How do you avoid moisture on your exterior walls when you have horizontal snow?  Long eaves won't help much with that I don't suspect. 
 
We don't have several cutting seasons like in California, so do you actually have to wait till Fall to get the one and only cutting of the wheat straw?  I'm not making a whole lot of sense, but I'm pretty tired.
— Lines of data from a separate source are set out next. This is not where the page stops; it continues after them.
Lemma GetTrendingPage_calm ns cfg offset limit :
  ns ≠ "" → (0 < limit)%nat →
  yields true (GetTrendingPage ns (namespaceGeneration cfg) offset limit) s now
    (λ r, ∃ l, r = inl l ∧ te_ObjectID <$> l = take limit (drop offset (trending_ids s ns cfg))).
Proof.
  intros Hns Hl. unfold GetTrendingPage, trending_ids. destruct (Nat.leb_spec limit 0); [lia|].
  assert (is_Some (trendingKey ns (namespaceGeneration cfg))) as [k ->].
  { destruct (Incarnation_total ns (namespaceGeneration cfg) KindTrending) as (_ & (n & Hn & _) & _); [done|by eexists|by exists n]. }
  apply yields_ask; [done|]. eexists. split; [done|]. by rewrite fmap_take, fmap_drop.
Qed.

Lemma fallbackTrending_page ns subject offset limit cfg exclude :
  ns ≠ "" → (0 < limit)%nat → NoDup (trending_ids s ns cfg) →
  yields true (fallbackTrending ns subject offset limit cfg exclude) s now
    (page_of_list (fallback_list (offset + limit) s now ns cfg (authored_set s ns subject cfg ∪ exclude)) offset limit).
Proof.
  intros Hns Hlim Hnd. unfold fallbackTrending. eapply yields_bind; [apply authoredObjectSet_calm|]. intros ? ->. cbv zeta.
  rewrite mergeExclusions_union. set (x := authored_set s ns subject cfg ∪ exclude). unfold fallback_list.
  fold x. set (ids := trending_ids s ns cfg) in *. set (survivors := filter (λ id, id ∉ x) ids).
  assert (∀ d, survivors = [] → yields true (descendPopular ns subject offset limit cfg exclude d) s now
    (page_of_list (if decide (survivors = []) then popular_list (offset + limit) s now ns x else survivors) offset limit)) as Hpop.
  { intros d Hs. rewrite decide_True by done. apply descendPopular_page. }
  destruct (decide (x = ∅)) as [Hx|Hx].
  - rewrite bool_decide_true by done. cbn [negb].
    assert (survivors = ids) as Hsv by (unfold survivors; rewrite Hx; apply list_filter_all; set_solver).
    eapply yields_bind; [by apply GetTrendingPage_calm|]. intros ? (l & -> & Hl). fold ids in Hl.
    eapply (yields_bind _ _ _ _ _ (λ b, b = negb (bool_decide (ids = [])))).
    { destruct (decide (l = [])) as [->|Hne].
      - rewrite bool_decide_true by done. cbn [andb]. cbn in Hl. destruct (Nat.ltb_spec 0 offset).
        + eapply yields_bind; [apply (GetTrendingPage_calm ns cfg 0 1); [done|lia]|]. intros ? (l & -> & Hp). fold ids in Hp.
          apply yields_ret. rewrite drop_0 in Hp. destruct l, ids; done.
        + apply yields_ret. assert (offset = 0)%nat as -> by lia. rewrite drop_0 in Hl. destruct ids, limit; done || lia.
      - rewrite bool_decide_eq_false_2 by done. apply yields_ret. cbn. rewrite bool_decide_eq_false_2; [done|].
        intros Hids. rewrite Hids, drop_nil, take_nil in Hl. by destruct l. }
    intros ? ->. rewrite negb_involutive. case_bool_decide as Hids; [apply Hpop; by rewrite Hsv|].
    apply yields_ret. eexists. split; [done|]. cbn [oc_items trending_outcome]. rewrite itemIDs_unscored, Hl, decide_False by (by rewrite Hsv). by rewrite Hsv.
  - rewrite bool_decide_eq_false_2 by done. cbn [negb].
    eapply yields_bind; [apply GetTrendingPage_calm; [done|lia]|]. intros ? (l & -> & Hl). fold ids in Hl. rewrite drop_0 in Hl.
    eapply (yields_bind _ _ _ _ _ (λ b, b = negb (bool_decide (l = [])))).
    { cbn [Nat.ltb Nat.leb]. rewrite andb_false_r. by apply yields_ret. }
    intros ? ->. rewrite negb_involutive. rewrite dropAuthored_filter.
    assert (filter (λ id, id ∉ x) (te_ObjectID <$> l) = [] → survivors = []) as Hkept.
    { rewrite Hl. intros Hk. pose proof (overfetch ids x (offset + limit) Hnd) as Ho. rewrite Hk, take_nil in Ho.
      fold survivors in Ho. destruct survivors, (offset + limit)%nat eqn:E; done || lia. }
    case_bool_decide as Hle; [apply Hpop, Hkept; by rewrite Hle|].
    case_bool_decide as Hke; [by apply Hpop, Hkept|]. apply yields_ret. eexists. split; [done|]. cbn [oc_items trending_outcome].
    rewrite itemIDs_unscored, pageOf_page, Hl, page_overfetch by done. fold survivors. rewrite decide_False; [done|].
    intros Hs. apply Hke. rewrite Hl. pose proof (list_filter_none (λ id, id ∉ x) (take (offset + limit + size x) ids)) as Hn.
    apply Hn. intros id Hid Hnx. assert (id ∈ survivors) as Hin; [|rewrite Hs in Hin; by apply elem_of_nil in Hin].
    apply list_elem_of_filter. split; [done|]. by eapply elem_of_sublist, sublist_take.
Qed.
End calm_pages.

(** Fallback pages: when no store fails, the fallback serves exactly the
    requested page of one list: the trending objects that are not excluded or,
    when none is left, the popular objects of the last week that are not
    excluded, as the query for that page ranks them. Fetching as many extra entries as there are exclusions loses
    nothing, and an empty page past the end of the trending set does not fall
    over to the popular list. *)
Theorem fallback_pages_exact ns subject offset limit cfg exclude w :
  w_faults w = [] → ns ≠ "" → (0 < limit)%nat → NoDup (trending_ids (w_ext w) ns cfg) →
  page_of_list (fallback_list (offset + limit) (w_ext w) (w_now w) ns cfg (authored_set (w_ext w) ns subject cfg ∪ exclude)) offset limit
    (fallbackTrending ns subject offset limit cfg exclude w).1.
Proof.
  intros Hf Hns Hl Hnd. by destruct (fallbackTrending_page (w_ext w) (w_now w) ns subject offset limit cfg exclude Hns Hl Hnd w) as (_ & _ & ?).
Qed.
End facts.

(** ** A small deployment *)

Definition serving_config : Config :=
  {| cfg_Namespace := "shop"; cfg_Generation := 1; cfg_ActionWeights := ∅; cfg_Lambda := f64_zero; cfg_Gamma := f64_zero;
     cfg_MaxResults := 20; cfg_SeenItemsDays := 30; cfg_ExcludeAuthored := true; cfg_Paused := false; cfg_APIKeyHash := "";
     cfg_Alpha := f64_one; cfg_DenseSource := "disabled"; cfg_EmbeddingDim := 2; cfg_DenseDistance := "cosine";
     cfg_TrendingWindow := 24; cfg_TrendingTTL := 600; cfg_LambdaTrending := f64_zero; cfg_CatalogStrategyID := "";
     cfg_CatalogStrategyVersion := ""; cfg_CatalogStrategyParams := None; cfg_CatalogMaxAttempts := 5; cfg_CatalogMaxContentBytes := 1024;
     cfg_CreatedAt := 0; cfg_UpdatedAt := 0 |}.

Definition sample_serving : Serving :=
  {| sv_configs := {["shop" := serving_config]};
     sv_events := [{| ev_namespace := "shop"; ev_subject := "u"; ev_object := "x"; ev_weight := f64_one; ev_occurred := 100 |}];
     sv_objects := [{| om_namespace := "shop"; om_object := "y"; om_author := Some "u"; om_created := 50 |}];
     sv_ids := {[("shop", "object", "x") := 1%Z; ("shop", "object", "y") := 2%Z]}; sv_next_id := 3;
     sv_collections := ∅;
     sv_trending := {["trending:shop" := (λ o, {| te_ObjectID := o; te_Score := f64_one |}) <$> ["y"; "a"; "b"; "c"]]};
     sv_cache := ∅ |}.

Definition serving_world (s : Serving) : W :=
  {| w_ledger := w_ledger (demo_world []); w_now := 1000; w_adv := []; w_lockobjs := ∅; w_next := 0; w_faults := []; w_ext := s |}.

(** The second page of two: the author of "y" does not see it, and it does not
    shorten the page. *)
Lemma fallback_pages_exact_witness :
  let w := serving_world sample_serving in
  itemIDs <$> (match (fallbackTrending (H2 := sample_popularity) "shop" "u" 1 2 serving_config ∅ w).1 with
               | inl o => Some (oc_items o) | inr _ => None end) = Some ["b"; "c"] ∧
  page_of_list (fallback_list (H2 := sample_popularity) (1 + 2) sample_serving 1000 "shop" serving_config
                  (authored_set sample_serving "shop" "u" serving_config ∪ ∅)) 1 2
    (fallbackTrending (H2 := sample_popularity) "shop" "u" 1 2 serving_config ∅ w).1.
Proof.
  split; [vm_compute; reflexivity|].
  apply (fallback_pages_exact (H2 := sample_popularity) "shop" "u" 1 2 serving_config ∅ (serving_world sample_serving)).
  - reflexivity.
  - discriminate.
  - lia.
  - apply (bool_decide_unpack _). vm_compute. exact I.
Defined.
I apologize.  Essentially, we'd like to start building as soon as the snow melts, and are not at all sure how one goes about that when you live way up in the corner of a cold climate zone.  We don't really have the option of building during the winter.
 
Once you cut the straw, how long does it have to dry in bales before it can be put in walls?
 
How would I find an experienced strawbale contractor up here?  I've done everything but take out a television add, and have had no luck.  I really would like to work with someone experienced.  I'm scared to death to make detrimental mistakes.
 
Is it possible to put up the outer shell (Post and beam and strawbale) and then add the inner walls over time?  Do you make the inner walls strawbale?  Is it normal, or cohesive to use cob for the inner walls?  I'm not so much talking about cob for cost purposes, as for the overall 'look and feel'.  I LOVE cob.  I love the whole sculptural look and feel of it.  It's so flexible. 
 
Am I annoying?  I don't even know if it is cool to log onto the email list and ask all sorts of newbie questions, but I'm hopeful.  I've read tons of WebPages, but they are all directed at WARM climates.  Generally Austin Texas.  I'd love to see some WebPages devoted to really cold climates and strawbale.  Books would be cool too.
 
I love strawbale houses. I love everything about them.  Their efficiency, their esthetic appeal, just everything.  I'd love for this to work.
 
I've a million other questions, but I don't want to be TOO annoying.  Thank you very much for your time.